Le nouveau-né des studios Disney-Pixar allie avec brio humour et émotion. Interrogeant le choix de Miguel, entre fuite vers l’avant et conformisme familial, “Coco” est un véritable récit initiatique, autant qu’un hommage au folklore mexicain.

L’idée de Coco est née dans l’esprit de Lee Unkrich (Toy Story 3), secondé dans la réalisation par le scénariste Adrian Molina. D’origine mexicaine, ce dernier travaillait dans les studios Pixar depuis plus de 10 ans. Il a alors vu dans Coco l’opportunité de renouer avec ses racines. Le travail autour du film a duré environ six ans, incluant une enquête détaillée pour comprendre en profondeur les traditions mexicaines, et en particulier le symbolisme des offrandes lors du jour des morts.

On observe ainsi des autels dédiés aux défunts de la famille de Miguel, et couverts d’objets, de fleurs et de nourriture. Des œillets d’indes (« cempasúchil ») sont semées de l’autel jusqu’à la porte de la maison pour guider les âmes. Surtout, on apprend que chaque photo fait office de portail qui permet aux morts de visiter les vivants, et signifie que le défunt n’a pas été oublié. L’histoire de Miguel prend alors la forme d’une légende mexicaine, les codes du récit obéissant aux lois qui régissent la fête des morts. C’est en tenant dans sa main une fleur d’œillet que Miguel pourra passer d’un monde un l’autre.

Coco - Notre avis

Histoire de choix et rite de passage

C’est à l’aide de papel picado, ces papiers colorés en forme de squelettes, que le héros nous présente l’intrigue. Le jeune Miguel rêve de devenir musicien comme son idole, le grand Ernesto de la Cruz. Malheureusement pour lui, la musique a été bannie de sa maison depuis plusieurs générations. En choisissant de s’opposer à sa famille pour vivre sa passion, Miguel va déclencher une série d’aventures, qui vont le conduire dans le monde des morts, à la rencontre de ses ancêtres.

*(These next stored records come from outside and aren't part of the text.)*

Lemma stamps_lookup l ts i r :
  stamps l ts -> l !! i = Some r -> exists t, ts !! i = Some t /\ ToTimestamp (R_Value r) = Ret t.
Proof. intros Hs Hi. destruct (Forall2_lookup_l _ _ _ _ _ Hs Hi) as (t & ? & ?). eauto. Qed.

(** The binary search finds the first position whose stamp is not below. *)
Lemma insert_pos_spec fuel arr tss ts left right :
  stamps arr tss -> StronglySorted Z.le tss ->
  0 <= left <= right -> right <= Z.of_nat (length arr) -> right - left <= Z.of_nat fuel ->
  (forall i t, tss !! i = Some t -> Z.of_nat i < left -> t < ts) ->
  (forall i t, tss !! i = Some t -> right <= Z.of_nat i -> ts <= t) ->
  exists p, insert_pos fuel arr ts left right = Ret p /\ 0 <= p <= Z.of_nat (length arr) /\
    (forall i t, tss !! i = Some t -> Z.of_nat i < p -> t < ts) /\
    (forall i t, tss !! i = Some t -> p <= Z.of_nat i -> ts <= t).
Proof.
  intros Hst Hso. revert left right. induction fuel as [|fuel IH]; intros left right Hlr Hr Hf Hlo Hhi; simpl.
  - destruct (Z.ltb_spec left right); [lia|]. exists left. split_and!; try done; try lia.
    intros i t Hi Hle. apply (Hhi i t Hi). lia.
  - destruct (Z.ltb_spec left right) as [Hlt|]; [|exists left; split_and!; try done; try lia;
      intros i t Hi Hle; apply (Hhi i t Hi); lia].
    pose proof (Z.div_mod (left + right) 2 ltac:(lia)) as Hdm.
    pose proof (Z.mod_pos_bound (left + right) 2 ltac:(lia)).
    set (mid := (left + right) / 2) in *. assert (left <= mid < right) as Hmid by lia. clearbody mid.
    unfold index_at. destruct (Z.ltb_spec mid 0); [lia|].
    destruct (lookup_lt_is_Some_2 arr (Z.to_nat mid)) as [r Hrm]; [lia|]. rewrite Hrm. cbn [obind].
    destruct (stamps_lookup _ _ _ _ Hst Hrm) as (t & Ht & ->). simpl.
    destruct (Z.ltb_spec t ts) as [Hlt'|Hge].
    + apply IH; [lia..| |done]. intros i t' Hi Hle.
      destruct (decide (i = Z.to_nat mid)) as [->|Hne]; [congruence|].
      assert (i < Z.to_nat mid)%nat as Hlti by lia.
      pose proof (ssorted_lookup Z.le tss i (Z.to_nat mid) t' t Hso Hi Ht Hlti). lia.
    + apply IH; [lia..|done|]. intros i t' Hi Hle.
      destruct (decide (i = Z.to_nat mid)) as [->|Hne]; [congruence|].
      assert (Z.to_nat mid < i)%nat as Hlti by lia.
      pose proof (ssorted_lookup Z.le tss (Z.to_nat mid) i t t' Hso Ht Hi Hlti). lia.
Qed.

Le motif d’un passage du héros dans un autre monde est une thématique récurrente des films pour enfants, car c’est une métaphore de l’apprentissage qui va forger son identité. On la retrouve par exemple dans Alice au Pays des Merveilles, Le magicien d’Oz, ou Le monde de Narnia. Mais c’est un autre film, La légende de Manolo, qui entretient le plus de caractéristiques avec Coco – dans les deux, les héros sont des jeunes garçons qui rêvent de devenir musicien, contre l’avis de leur famille, et se retrouvent projetés dans le monde des morts. Cependant, alors que La légende de Manolo avait une structure très alambiquée, au point d’en devenir confuse, Coco maintient tout du long une narration cohérente, ce qui lui permet de développer un style exubérant sans se perdre.

Coco - Notre avis

Une touche baroque

Cette démesure baroque, superbement maîtrisée, se traduit par une explosion de couleurs, des décors tapageurs, et des courses-poursuites labyrinthique – surtout lors de la fiesta monumentale organisée par Ernesto de la Cruz. Ces éléments ne sont d’ailleurs pas sans rappeler la mise en scène de Gatbsy le Magnifique de Baz Luhrmann. Le personnage de Gatbsy étant, d’ailleurs, comme Ernesto, un homme séduisant arrivé au sommet de sa gloire par des moyens plus ou moins louables. Un personnage un peu caricatural et excessif, comme peuvent l’être les fanfaronnades du chien de Miguel, qui apporte une touche cartoonesque au récit. De même que le contraste entre la tante, vieille dame un peu revêche, et le jeune Miguel, créatif et intrépide, donne lieu à des situations burlesques.

Une note mélancolique 

À cet univers baroque du Royaume des morts, coloré et festif, se revêt par ailleurs des atours mélancoliques. Mémoire et oubli ont toujours été des thématiques récurrentes des intrigues pixariennes. Ils étaient, par exemple, déjà traités sur une tonalité proustienne dans des films comme Ratatouille (2007) ou Là Haut (2009). La musique qui parcourt le film lie les fantômes du passé aux figures du présent. “Ne m’oublie pas” chantait l’arrière grand père de Miguel. Cette musique est l’incarnation d’un souvenir, qui renaît de ses cendres chaque fois que cette mélodie est fredonnée.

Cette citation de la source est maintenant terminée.